(** ** Claims on the valuation *)

Lemma fold_left_seq_shift (f : Q -> nat -> Q) (start len : nat) (acc : Q) :
  fold_left f (seq (S start) len) acc = fold_left (fun acc k => f acc (S k)) (seq start len) acc.
Proof.
  revert start acc; induction len as [|len IH]; intros start acc; [reflexivity|].
  simpl. apply IH.
Qed.

Lemma value_loop_positional (a b : list Q) (acc : Q) :
  value_loop (combine a b) acc =
  fold_left (fun acc k => acc + nth k a 0 * nth k b 0) (seq 0 (Nat.min (length a) (length b))) acc.
Proof.
  revert b acc; induction a as [|x a IH]; intros [|y b] acc; try reflexivity.
  simpl. rewrite fold_left_seq_shift. apply IH.
Qed.

(** C6. The agent's value is the sum of [value * share] over the entries of
    the two dicts paired by position, up to the shorter length. *)
Theorem get_value_positional (d1 d2 : fmap) :
  get_value_of_agent_in_alloc d1 d2 = positional_sum (values d1) (values d2).
Proof. apply value_loop_positional. Qed.

(** ** Witnesses of the validator claims *)

Lemma check_input_first_violation_witness :
  let m0 := [("x"%string, 7#10); ("y"%string, 0)] in
  let rest := [[("x"%string, 9#10); ("y"%string, 0)]] in
  same_items (m0 :: rest) /\ shares_in_range (m0 :: rest) /\ (0 < length m0)%nat /\
  (1 < item_sum (m0 :: rest) 0 -> check_input (m0 :: rest) = ([OverAllocatedItem], inr false)) /\
  (item_sum (m0 :: rest) 0 == 0 -> check_input (m0 :: rest) = ([UnclaimedItem], inr false)).
Proof.
  cbv zeta. split; [concrete_same_items|]. split; [concrete_in_range|]. split; [simpl; lia|].
  apply (check_input_first_violation [("x"%string, 7#10); ("y"%string, 0)]
           [[("x"%string, 9#10); ("y"%string, 0)]] 0).
  - concrete_same_items.
  - concrete_in_range.
  - simpl. lia.
  - intros p Hp. lia.
Defined.

(** C2 fails as stated: on an empty list of maps the validator, and the
    constructor with zero agents, raise [IndexError] instead of succeeding. *)
Lemma check_input_empty_list_cex :
  snd (check_input []) <> inr true /\
  snd (FractionalAllocation [] []) = inl IndexError.
Proof. split; [discriminate | reflexivity]. Qed.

-- ACTIVITY --
Each line of the listing should be echoed back exactly.

-- SOLUTION TO THE EXERCISE --
(** ** Claims on the valuation *)

Lemma fold_left_seq_shift (f : Q -> nat -> Q) (start len : nat) (acc : Q) :
  fold_left f (seq (S start) len) acc = fold_left (fun acc k => f acc (S k)) (seq start len) acc.
Proof.
  revert start acc; induction len as [|len IH]; intros start acc; [reflexivity|].
  simpl. apply IH.
Qed.

Lemma value_loop_positional (a b : list Q) (acc : Q) :
  value_loop (combine a b) acc =
  fold_left (fun acc k => acc + nth k a 0 * nth k b 0) (seq 0 (Nat.min (length a) (length b))) acc.
Proof.
  revert b acc; induction a as [|x a IH]; intros [|y b] acc; try reflexivity.
  simpl. rewrite fold_left_seq_shift. apply IH.
Qed.

(** C6. The agent's value is the sum of [value * share] over the entries of
    the two dicts paired by position, up to the shorter length. *)
Theorem get_value_positional (d1 d2 : fmap) :
  get_value_of_agent_in_alloc d1 d2 = positional_sum (values d1) (values d2).
Proof. apply value_loop_positional. Qed.

(** ** Witnesses of the validator claims *)

Lemma check_input_first_violation_witness :
  let m0 := [("x"%string, 7#10); ("y"%string, 0)] in
  let rest := [[("x"%string, 9#10); ("y"%string, 0)]] in
  same_items (m0 :: rest) /\ shares_in_range (m0 :: rest) /\ (0 < length m0)%nat /\
  (1 < item_sum (m0 :: rest) 0 -> check_input (m0 :: rest) = ([OverAllocatedItem], inr false)) /\
  (item_sum (m0 :: rest) 0 == 0 -> check_input (m0 :: rest) = ([UnclaimedItem], inr false)).
Proof.
  cbv zeta. split; [concrete_same_items|]. split; [concrete_in_range|]. split; [simpl; lia|].
  apply (check_input_first_violation [("x"%string, 7#10); ("y"%string, 0)]
           [[("x"%string, 9#10); ("y"%string, 0)]] 0).
  - concrete_same_items.
  - concrete_in_range.
  - simpl. lia.
  - intros p Hp. lia.
Defined.

(** C2 fails as stated: on an empty list of maps the validator, and the
    constructor with zero agents, raise [IndexError] instead of succeeding. *)
Lemma check_input_empty_list_cex :
  snd (check_input []) <> inr true /\
  snd (FractionalAllocation [] []) = inl IndexError.
Proof. split; [discriminate | reflexivity]. Qed.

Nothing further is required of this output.